Henderson also "questioned whether such recommendations were a goal of the committee and if the committee had the right people to evaluate such issues." According to the minutes of the very first meeting of the Solid Waste Advisory Committee from January 2018, its members were to be tasked with "providing input on how Deschutes County processes solid waste after the Knott Landfill reaches capacity by evaluating disposal options and examining other aspects of the solid waste system: collection, recycling and transfer." In other words, it was certainly the committee's goal to "provide input" in the form of recommendations. As to whether the committee had the "right people?" Of course; they were approved by county officials. Were they experts in solid waste? Some of them, yes. Some, no—nor were they required to be.

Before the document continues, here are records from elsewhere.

(** * cosmos-tax-indexer: the indexing and persistence engine

    A shallow embedding of [db/db.go], [db/osmosis.go] and the REST client,
    and the properties of the specification that are stated about them.

    The relational store is a record of tables. A table is the list of its
    rows in primary-key order; the identifier of a row is its position,
    counted from 1 (0 is Go's zero value, "no identifier").  The gorm calls
    of the source are embedded by what they do to these tables; constraint
    violations and connection failures of the database are not part of the
    model, so a statement fails only where the source itself returns an
    error or stops the process. *)

From Stdlib Require Import String Ascii DecimalString ZArith Bool Arith Lia List.
From Stdlib Require Import Sorted Permutation.
Import ListNotations.
Local Open Scope list_scope.

Set Implicit Arguments.

(** ** Go values *)

(** [errors.New] and [fmt.Errorf] values, kept by their message. *)
Definition error := string.

(** [int64] arithmetic wraps around. *)
Definition wrap64 (z : Z) : Z := ((z + 2 ^ 63) mod 2 ^ 64 - 2 ^ 63)%Z.

(** ** Models (the rows and the decoded wrappers) *)

(** Modelled from the spec: the struct declarations of the models (Chain,
    Block, FailedBlock, Address, Tx, Fee, MessageType, Message,
    TaxableTransaction, Denom, TaxableEvent and their wrappers), which are
    declared outside the files at hand.  The entities are those of the data
    model of the specification, the fields those the functions below read
    and write.  The [...Only] structs are the rows of a table, without
    associations; a decoded wrapper carries no identifier yet: the store
    assigns them. *)

Module Chain.
Record t := mk { ChainID : string; Name : string }.
End Chain.

Module Address.
Record t := mk { Address : string }.
End Address.

Module MessageType.
Record t := mk { MessageType : string }.
End MessageType.

Module Denom.
Record t := mk { ID : nat; Base : string; Symbol : string; Name : string }.
End Denom.

Module Block.
  (** [Block] with its [Chain] association, as [osmosis.go] builds it. *)
Record t := mk {
    TimeStamp : Z; Height : Z; BlockchainID : nat;
    Chain : Chain.t; Indexed : bool }.
End Block.

Module BlockOnly.
Record t := mk { Height : Z; TimeStamp : Z; Indexed : bool; BlockchainID : nat }.
End BlockOnly.

Module FailedBlock.
Record t := mk { Height : Z; BlockchainID : nat }.
End FailedBlock.

Module TxOnly.
Record t := mk {
    Hash : string; Code : Z; BlockID : nat; SignerAddressID : option nat }.
End TxOnly.

Module FeeOnly.
Record t := mk {
    TxID : nat; Amount : Z; DenominationID : nat; PayerAddressID : nat }.
End FeeOnly.

Module MessageOnly.
Record t := mk { TxID : nat; MessageTypeID : nat; MessageIndex : Z }.
End MessageOnly.

Module TaxableTransactionOnly.
Record t := mk {
    MessageID : nat; AmountSent : Z; AmountReceived : Z;
    DenominationSentID : nat; DenominationReceivedID : nat;
    SenderAddressID : option nat; ReceiverAddressID : option nat }.
End TaxableTransactionOnly.

(** The decoded input of [IndexNewBlock]. *)

Module Fee.
Record t := mk { Amount : Z; Denomination : Denom.t; PayerAddress : Address.t }.
End Fee.

Module Tx.
Record t := mk { Hash : string; Code : Z; Fees : list Fee.t }.
End Tx.

Module Message.
Record t := mk { MessageType : MessageType.t; MessageIndex : Z }.
End Message.

Module TaxableTransaction.
Record t := mk {
    AmountSent : Z; AmountReceived : Z;
    DenominationSentID : nat; DenominationReceivedID : nat }.
End TaxableTransaction.

Module TaxableTxDBWrapper.
Record t := mk {
    TaxableTx : TaxableTransaction.t;
    SenderAddress : Address.t; ReceiverAddress : Address.t }.
End TaxableTxDBWrapper.

Module MessageDBWrapper.
Record t := mk { Message : Message.t; TaxableTxs : list TaxableTxDBWrapper.t }.
End MessageDBWrapper.

Module TxDBWrapper.
Record t := mk {
    Tx : Tx.t; SignerAddress : Address.t; Messages : list MessageDBWrapper.t }.
End TxDBWrapper.

(** A reward candidate, and the row [Create] writes for it. *)

Module TaxableEvent.
Record t := mk {
    Source : nat; Amount : Z; EventHash : string;
    Denomination : Denom.t; Block : Block.t; EventAddress : Address.t }.
End TaxableEvent.

Module TaxableEventRow.
Record t := mk {
    Source : nat; Amount : Z; EventHash : string;
    DenominationID : nat; BlockID : nat; AddressID : nat }.
End TaxableEventRow.
(** X4: the piecewise-linear mapping of geometry.js is odd,
    [mapPerformanceToAngle(-x) = -mapPerformanceToAngle(x)], for every
    number, and in binary64 on the 200 numbers on either side of each of
    its anchors.  Its hurdle mapping is mirrored about 100 up to rounding:
    [mapHurdlePercentToAngle(x)] is the opposite of the exact hurdle
    mapping at [200 - x], but the code rounds [200 - x]: for
    [x = 50 + 2^-47] it gives 120 for [200 - x] and -119.99999999999999
    for [x].  The eased mapping of generate-static.js is not odd: it gives
    51.6 for 10 and -32.4 for -10 (-32.400000000000006 in binary64). *)
Theorem geometry_mappings_symmetric (x : number) (q : Q) :
  Geometry.mapPerformanceToAngle (- x) == - Geometry.mapPerformanceToAngle x
  /\ forallb
       (fun a =>
          forallb
            (fun p =>
               (Binary64.Geometry.mapPerformanceToAngle (- p)
                =? - Binary64.Geometry.mapPerformanceToAngle p)%float)
            (Binary64.neighbours 200 a))
       [-50; -30; -15; -5; 0; 5; 15; 30; 50]%float
     = true
  /\ Geometry.mapHurdlePercentToAngle q
     == Fin (- Spec.mapHurdlePercentToAngle (200 - q))
  /\ (Binary64.Geometry.mapHurdlePercentToAngle (200 - 0x1.9000000000001p+5) = 120
      /\ - Binary64.Geometry.mapHurdlePercentToAngle 0x1.9000000000001p+5
         = 0x1.dffffffffffffp+6)%float
  /\ GenerateStatic.mapPerformanceToAngle 10 == 51.6
  /\ GenerateStatic.mapPerformanceToAngle (-10) == -32.4
  /\ (Binary64.GenerateStatic.mapPerformanceToAngle 10 = 0x1.9cccccccccccdp+5
      /\ Binary64.GenerateStatic.mapPerformanceToAngle (-10)
         = -0x1.0333333333334p+5)%float.
Proof.
  split.
  { destruct x as [| | | p];
      [vm_compute; reflexivity | vm_compute; reflexivity | vm_compute; reflexivity |].
    apply geometry_performance_odd. }
  split; [vm_compute; reflexivity |].
  split; [| repeat split; vm_compute; reflexivity].
  assert (M : Geometry.mapHurdlePercentToAngle (Fin (200 - q))
              == - Geometry.mapHurdlePercentToAngle q).
  { change (200 - q)%Q with (200 + - q)%Q.
    eapply same_trans; [apply hurdle_shifted |].
    change (Fin (200 + - q) - 100) with (Fin (200 + - q + - 100)).
    eapply same_trans;
      [apply (geometry_performance_Qeq _ (- (q + - 100))%Q); ring |].
    eapply same_trans; [apply (geometry_performance_odd (q + - 100)) |].
    apply same_neg, same_sym. apply hurdle_shifted. }
  assert (R := hurdle_refines (200 - q)).
  assert (H := hurdle_refines q).
  revert M R H.
  generalize (Geometry.mapHurdlePercentToAngle (Fin (200 - q)))
             (Geometry.mapHurdlePercentToAngle q)
             (Spec.mapHurdlePercentToAngle (200 - q))
             (Spec.mapHurdlePercentToAngle q).
  intros u v a b.
  destruct u as [| | | u], v as [| | | v]; simpl; try tauto.
  intros M R H. lra.
Qed.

Citizen Involvement is the Oregon way. Local officials should remember that when voting on plans
Wikimedia Commons, Tequask
Ground preparations in 2007 for bottom cell at the Knott Landfill, in Bend, Oregon, for disposal of unrecyclable solid waste for Deschutes County. Later stages will add linings and piping to prevent leeching of hazardous waste/gases into ground water and atmosphere as the landfill grows.

Local people, organizations and businesses have been volunteering their time and energy over the past year and a half in order to tackle the very mundane but important task of helping shape a waste plan for Deschutes County. While it's not unheard of to have a county commissioner question portions of a plan before voting upon it, it's disturbing when a commissioner holds up the entire process because he is uninformed about the basic tenets and mission of the program presented. To add insult to injury, rather than humbly ask for an extension so that Henderson can perhaps buy himself some time to get up to speed on the issue, he doubled down, insulting the commission tasked with coming up with a solution by asking whether they were the "right people." Here's some helpful info on citizen involvement from "Putting the People into Planning: A Primer on Public Participation in Planning," a 1996 manual focused on citizen involvement programs for communities in the state of Oregon. Albeit decades old, it captures the spirit of citizen involvement in our state:

"'Citizen involvement' means participation in planning by people who are not professional planners or government officials. It is a process through which everyday people take part in developing, administering, and amending local comprehensive plans and land use regulations. It is citizens participating in the planning and decision making that affect their community."

Many hands and many hours go into developing a set of recommendations, such as the county's solid waste plan—and those hands most certainly include laypeople who have no other base of knowledge, besides being residents of the community. Phil Henderson would do well to remember that when commenting upon such recommendations. Citizen involvement is the Oregon way—and local elected officials do themselves and the community no favors in thinking otherwise.